Mike and Adam canvass the views of a group of experts to find out. They talk to Chris Wells, Head of EMEA Middle Office at Nomura, Julie Carruthers, Head of Operations, Global Broking at TP ICAP, Julian Bennett, ETD Product Strategy Director at Nex Traiana and Simon Vincent, Head of Strategic Accounts – Financial Services UK&I at Software AG. The business case for focusing on the middle office has arguably never been stronger.

 

Software AG, NEX, TP ICAP and Nomura logos


Introduction

Middle office systems are creaking.

These risk management, collateral management and reporting systems are groaning from the strain of ever-increasing requirements. As the number of users hitting the systems has grown, firms historically have simply added more horsepower in the form of servers, databases, memory and CPU. And as new functions have been required, they’ve added layers of applications. But throwing hardware and software at the problems only buys time. Many firms do not even have a clear understanding of all the processes their middle offices perform and where there are efficiencies to be had.
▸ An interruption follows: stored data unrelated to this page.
(* ===== verification/SchedCreate.v ===== *)
(** Thread creation: [thread_create] and [allocate_tid]. *)
From S2P Require Import Prelude Thread Synch Sched SchedInv SchedSpec SchedExec.

Section sched.
Context (k : kernel) (cd : gmap tptr (list instr)) (Hok : sched_ok k cd).
Context (k2 : kernel) (t p : tptr) (c c' : list instr) (th : thread).
Context (Hc : cd !! t = Some c) (Hni : idle_thread k ≠ Some t).
Context (Hrun : stat k t = Some THREAD_RUNNING).
Context (Et : threads k2 = <[p := th]> (threads k)) (Hmg : magic th = THREAD_MAGIC).
Context (Es : semas k2 = semas k) (Ec : current k2 = current k) (Ei : idle_thread k2 = idle_thread k).
Context (Ee : in_external_intr k2 = in_external_intr k).

Lemma create_stat q : stat k2 q = if decide (p = q) then Some (status th) else stat k q.
Proof using Et.
  unfold stat. rewrite Et. clear. destruct (decide (p = q)) as [->|];
    [by rewrite lookup_insert_eq|by rewrite lookup_insert_ne].
Qed.

Lemma create_magic q thq : threads k2 !! q = Some thq → magic thq = THREAD_MAGIC.
Proof using Hok Et Hmg. rewrite Et. intros [[<- <-]|[_ Hq]]%lookup_insert_Some; [done|by eapply (s_magic _ _ Hok)]. Qed.

(** A new page becomes a blocked thread that [t] builds. *)
Lemma sched_new :
  threads k !! p = None → status th = THREAD_BLOCKED → ready_list k2 = ready_list k → builds c' = p :: builds c →
  sched_ok k2 (<[t:=c']> cd).
Proof using Hok Hc Hni Hrun Et Hmg Es Ec Ei Ee.
  intros Hp Hst Er Hb. assert (Hsp : stat k p = None) by (unfold stat; by rewrite Hp).
  pose proof create_stat as Hs. rewrite Hst in Hs. assert (Htp : t ≠ p) by congruence.
  pose proof create_magic as Hmg'. destruct Hok as [Gm Gi Grn Gr Gw Gwn Gb Gbu Gbq Gbn Grun Gc Ga Ge].
  assert (Hcp : cd !! p = None).
  { destruct (cd !! p) eqn:E; [|done]. destruct (Gc p) as (st & ? & _); [eauto|congruence]. }
  assert (Hget : ∀ t0 c0 q, <[t:=c']> cd !! t0 = Some c0 → q ∈ builds c0 →
    (t0 = t ∧ q = p) ∨ ∃ c1, cd !! t0 = Some c1 ∧ q ∈ builds c1).
  { intros t0 c0 q [[<- <-]|[_ H0]]%lookup_insert_Some Hq; [|eauto]. rewrite Hb in Hq.
    apply elem_of_cons in Hq as [->|]; [auto|eauto]. }
  assert (Hold : ∀ t0 c0, cd !! t0 = Some c0 → p ∉ builds c0).
  { intros t0 c0 H0 Hq. destruct (Gbu t0 c0 p H0 Hq). congruence. }
  split; rewrite ?Er, ?Es, ?Ei, ?Ec, ?Ee; try done.
  - destruct Gi as (i & ci & Hi & Hci & Hic). exists i, ci. rewrite lookup_insert_ne by congruence. done.
  - intros q. rewrite Gr, Hs. destruct (decide (p = q)) as [<-|]; [rewrite Hsp; naive_solver|done].
  - intros s x q Hx Hq. destruct (Gw s x q Hx Hq) as (E & Hpi & old & c0 & Hc0).
    rewrite Hs, decide_False by congruence. split_and!; [done..|]. exists old, c0.
    by rewrite lookup_insert_ne by congruence.
  - intros q. rewrite Hs. destruct (decide (p = q)) as [<-|Hne].
    + intros _. right; right. exists t, c'. rewrite lookup_insert_eq, Hb. split; [done|by left].
    + intros Hq. destruct (Gb q Hq) as [|[|(t0 & c0 & Hc0 & Hq0)]]; [auto..|]. right; right.
      destruct (decide (t = t0)) as [<-|]; [|exists t0, c0; by rewrite lookup_insert_ne].
      exists t, c'. rewrite lookup_insert_eq, Hb. split; [done|]. right. congruence.
  - intros t0 c0 q H0 Hq. destruct (Hget t0 c0 q H0 Hq) as [[-> ->]|(c1 & H1 & Hq1)].
    + rewrite Hs, decide_True by done. by rewrite lookup_insert_ne.
    + destruct (Gbu t0 c1 q H1 Hq1) as [E Hn]. rewrite Hs, decide_False by congruence.
      rewrite lookup_insert_ne by congruence. done.
  - intros t0 c0 t1 c1 q H0 H1 Hq0 Hq1.
    destruct (Hget _ _ _ H0 Hq0) as [[-> ->]|(c2 & H2 & Hq2)], (Hget _ _ _ H1 Hq1) as [[-> Hqp]|(c3 & H3 & Hq3)]; try done.
    + by destruct (Hold _ _ H3).
    + subst. by destruct (Hold _ _ H2).
    + eauto.
  - intros t0 c0 [[<- <-]|[_ H0]]%lookup_insert_Some; [|eauto]. rewrite Hb. apply NoDup_cons. eauto.
  - intros q. rewrite Hs. destruct (decide (p = q)) as [<-|]; [done|auto].
  - intros q [c0 H0]. rewrite Hs. destruct (decide (p = q)) as [<-|]; [by eexists|].
    apply lookup_insert_Some in H0 as [[<- <-]|[_ H0]]; eauto.
  - intros q st. rewrite Hs. destruct (decide (p = q)) as [<-|Hne]; [naive_solver|]. intros Hq Hst'.
    destruct (decide (t = q)) as [<-|]; [rewrite lookup_insert_eq; eauto|]. rewrite lookup_insert_ne by done. eauto.
Qed.
Lemma push_addrs_fault j m av ac addrs esp :
  (j <= length addrs)%nat → mapped m STACK (Z.to_nat PGSIZE) → no_page_below m → STACK <= esp <= PHYS_BASE →
  esp mod 4 = 0 → esp - 4 * Z.of_nat j < STACK → push_addrs j addrs esp (mk_args m av ac) = Err BadPtr.
Proof.
  revert m esp. induction j as [|j IH]; intros m esp Hj Hm Hno Hesp H4 Hlo; [lia|].
  destruct (lookup_lt_is_Some_2 addrs j ltac:(lia)) as [a Ha]. cbn [push_addrs]. rewrite Ha.
  assert (Hd : down esp 4 = esp - 4) by (unfold down; consts; apply u32_small; lia). rewrite Hd.
  assert (HA : negb (esp - 4 =? 0) = true) by (rewrite eqb_false; [done|consts; lia]).
  destruct (decide (STACK <= esp - 4)) as [Hfit|Hout].
  - erewrite on_bytes_bind; [|rewrite ASSERT_bind by done; apply store32_run;
      eapply mapped_sub; [exact Hm|lia|consts; lia]]. cbn [bytes argv argc]. apply IH.
    + lia.
    + by apply mapped_write.
    + intros x Hx. rewrite write_word_out by lia. by apply Hno.
    + lia.
    + Z.div_mod_to_equations. lia.
    + lia.
  - apply on_bytes_err. rewrite ASSERT_bind by done. apply store32_unmapped, Hno. consts. lia.
Qed.

(** The remaining words: [argv], [argc] and the return address. *)
Lemma push_tail_fault m av n e3 :
  mapped m STACK (Z.to_nat PGSIZE) → no_page_below m → STACK <= e3 <= PHYS_BASE → e3 mod 4 = 0 → e3 - 12 < STACK →
  (on_bytes (ASSERT (negb (down e3 4 =? 0));; store32 (down e3 4) e3);;
   on_bytes (store32 (down (down e3 4) 4) n);;
   on_bytes (memset (down (down (down e3 4) 4) 4) 0 4);;
   mret (down (down (down e3 4) 4) 4)) (mk_args m av n) = Err BadPtr.
Proof.
  intros Hm Hno He H4 Hlo.
  assert (H1 : down e3 4 = e3 - 4) by (unfold down; consts; apply u32_small; lia).
  assert (H2 : down (e3 - 4) 4 = e3 - 8) by (unfold down; consts; rewrite u32_small; lia).
  assert (H3 : down (e3 - 8) 4 = e3 - 12) by (unfold down; consts; rewrite u32_small; lia).
  rewrite H1, H2, H3. assert (HA : negb (e3 - 4 =? 0) = true) by (rewrite eqb_false; [done|consts; lia]).
  destruct (decide (STACK <= e3 - 4)) as [F1|N1].
  2:{ apply on_bytes_err. rewrite ASSERT_bind by done. apply store32_unmapped, Hno. consts. lia. }
  erewrite on_bytes_bind; [|rewrite ASSERT_bind by done; apply store32_run;
    eapply mapped_sub; [exact Hm|lia|consts; lia]]. cbn [bytes argv argc].
  set (m4 := write m (e3 - 4) (word_bytes e3)). assert (Hno4 : no_page_below m4).
  { intros x Hx. unfold m4. rewrite write_word_out by lia. by apply Hno. }
  destruct (decide (STACK <= e3 - 8)) as [F2|N2].
  2:{ apply on_bytes_err, store32_unmapped, Hno4. consts. lia. }
  erewrite on_bytes_bind; [|apply store32_run; eapply mapped_sub; [apply mapped_write; exact Hm|lia|consts; lia]].
  apply on_bytes_err. cbn [bytes]. unfold memset. rewrite ASSERT_bind by (apply nonnull_or_empty; consts; lia).
  unfold mbind at 1, cmd_bind at 1. cbn [memset_loop]. unfold mbind at 1, cmd_bind at 1, store8.
  rewrite write_word_out by lia. rewrite Hno4; [done|]. consts. lia.
Qed.

Lemma push_arguments_fault m av ps ss :
  (∀ i p, ps !! i = Some p → av !! i = Some p) → Forall (λ p, PHYS_BASE <= p) ps →
  Forall2 (cstr m) ps ss → mapped m STACK (Z.to_nat PGSIZE) → no_page_below m →
  Forall (λ s, arg_size s <= PGSIZE) ss → PGSIZE < frame_size ss →
  push_arguments (mk_args m av (Z.of_nat (length ss))) = Err BadPtr.
Proof.
  intros Hav Hk Hss Hm Hno Hsz Hbig. pose proof (Forall2_length _ _ _ Hss) as Hlen. set (n := length ss) in *.
  pose proof (args_size_nonneg ss) as Hnn. destruct (round_up_4 (args_size ss) Hnn) as [Hru Hr4].
  assert (Hfs : frame_size ss = ROUND_UP (args_size ss) 4 + 4 * (Z.of_nat n + 1) + 12) by done.
  pose proof (word_align_run (args_size ss) Hnn) as Hal. set (R := ROUND_UP (args_size ss) 4) in *.
  assert (Htk : take n ss = ss) by (apply take_ge; lia). assert (HST : STACK = PHYS_BASE - PGSIZE) by done.
  unfold push_arguments. rewrite gets_bind. cbn [argc]. rewrite Nat2Z.id.
  destruct (decide (STACK <= PHYS_BASE - args_size ss)) as [F1|N1].
  2:{ unfold mbind at 1, cmd_bind at 1. rewrite (push_strings_fault av (Z.of_nat n) ps ss); try done; rewrite ?Htk; lia. }
  destruct (push_strings_run av (Z.of_nat n) ps ss Hav Hlen Hk n m PHYS_BASE [] ltac:(lia) Hss Hm ltac:(lia)
              ltac:(rewrite Htk; lia)) as (m1 & new & Hrun1 & Hf1 & Hm1 & _ & Hag1).
  rewrite Htk in *. rewrite app_nil_r in Hrun1. pose proof (Forall2_length _ _ _ Hf1) as Hnl. fold n in Hnl.
  rewrite (bind_Ret _ _ _ _ _ Hrun1). cbn [fst snd]. cbv zeta. rewrite Hal.
  set (e0 := PHYS_BASE - R) in *.
  assert (He0 : STACK <= e0 ∧ e0 mod 4 = 0) by (unfold e0; consts; Z.div_mod_to_equations; lia).
  assert (Hno1 : no_page_below m1) by (intros x Hx; rewrite Hag1 by lia; by apply Hno).
  assert (Hd0 : down e0 4 = e0 - 4) by (unfold down; consts; apply u32_small; lia). rewrite Hd0.
  destruct (decide (STACK <= e0 - 4)) as [F2|N2].
  2:{ apply on_bytes_err, store32_unmapped, Hno1. consts. lia. }
  erewrite on_bytes_bind; [|apply store32_run; eapply mapped_sub; [exact Hm1|lia|consts; lia]]. cbn [bytes argv argc].
  set (m2 := write m1 (e0 - 4) (word_bytes 0)).
  assert (Hm2 : mapped m2 STACK (Z.to_nat PGSIZE)) by by apply mapped_write.
  assert (Hno2 : no_page_below m2).
  { intros x Hx. unfold m2. rewrite write_word_out by lia. by apply Hno1. }
  destruct (decide (STACK <= e0 - 4 - 4 * Z.of_nat n)) as [F3|N3].
  2:{ unfold mbind at 1, cmd_bind at 1. rewrite push_addrs_fault; try done; try lia. Z.div_mod_to_equations; lia. }
  destruct (push_addrs_run n m2 av (Z.of_nat n) new (e0 - 4) ltac:(lia) Hm2 ltac:(lia) F3)
    as (m3 & Hrun3 & _ & Hm3 & Hag3).
  rewrite (bind_Ret _ _ _ _ _ Hrun3). apply push_tail_fault; [done| |lia|Z.div_mod_to_equations; lia|lia].
  intros x Hx. rewrite Hag3 by lia. by apply Hno2.
Qed.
Historically, front offices have been the priority for banks. After all, this is where the revenue comes from so technology budgets have been devoted to ensuring those systems are state of the art. But a focus on making the middle office smarter can reap much bigger benefits than many firms may realise.

The way forward, experts say, starts with mapping out workflows and processes. Only then can decisions about future systems and operational models take place. The good news is that the efficiencies to be had are substantial. Due to the way that different upstream and downstream systems flow into and out of the middle office, eliminating duplication and manual intervention can result in multiple savings in different parts of an operation. Beyond that, there are tantalising possibilities involving the cloud, agile technology and microservices. In other words, driving the middle office into the future has only just begun.

 

Solutions in search of problems

Simon Vincent of Software AG is in no doubt that technology can do great things for improving middle office operations. But the initial task at hand is not so much a matter of finding the right solutions. First, a firm needs to know what the right problems are.

“If technology is in a position to solve some of the challenges that many of the middle and back office operations staff have, then what should those be?” Vincent asks. “Should those be screen-scrapers? Should it be more than that? Is it operational processes that need to be improved and therefore need changing? What exactly is it that needs to happen?”

 

If technology is in a position to solve some of the challenges that many of the middle and back office operations staff have, then what should those be?”
Simon Vincent, Software AG

 

For Vincent and other middle office experts, the answers to those questions start with understanding exactly what workflows and processes are taking place. “Once you understand those processes, then you can start looking at how those affect the systems and what changes need to be made to those systems to enable you to be more efficient,” he says.

Chris Wells of Nomura echoes that sentiment and notes that the question of workflow is made all the more acute in the case of the middle office because of its position as the link between other departments, entities and systems.

For both of these executives, the key ingredient in a winning formula is to be found in dissecting the essential functions of the middle office.

For instance, a core part of what needs to happen is the normalisation of data. Firms need the middle office to be able to understand and match client and counterparty data and to be able to work across asset classes. The linkages that need to be established – between systems, between departments and between entities – and the rules that need to be put in place determine workflows and processes. That in turn determines what the systems must do.

“If you think about your favourite recipe for apple pie, or whatever it may be, if you follow that every time to the law, it should produce exactly the same thing every time,” says Vincent.
Creating such a “recipe” is what process mapping tools allow a firm to do. “If you’ve done that definition and defined it and understood where your business challenges are, you then have what’s called the current operating model. You’re then in a position to say, ‘What’s my target operating model? How can I make efficiencies across this?’”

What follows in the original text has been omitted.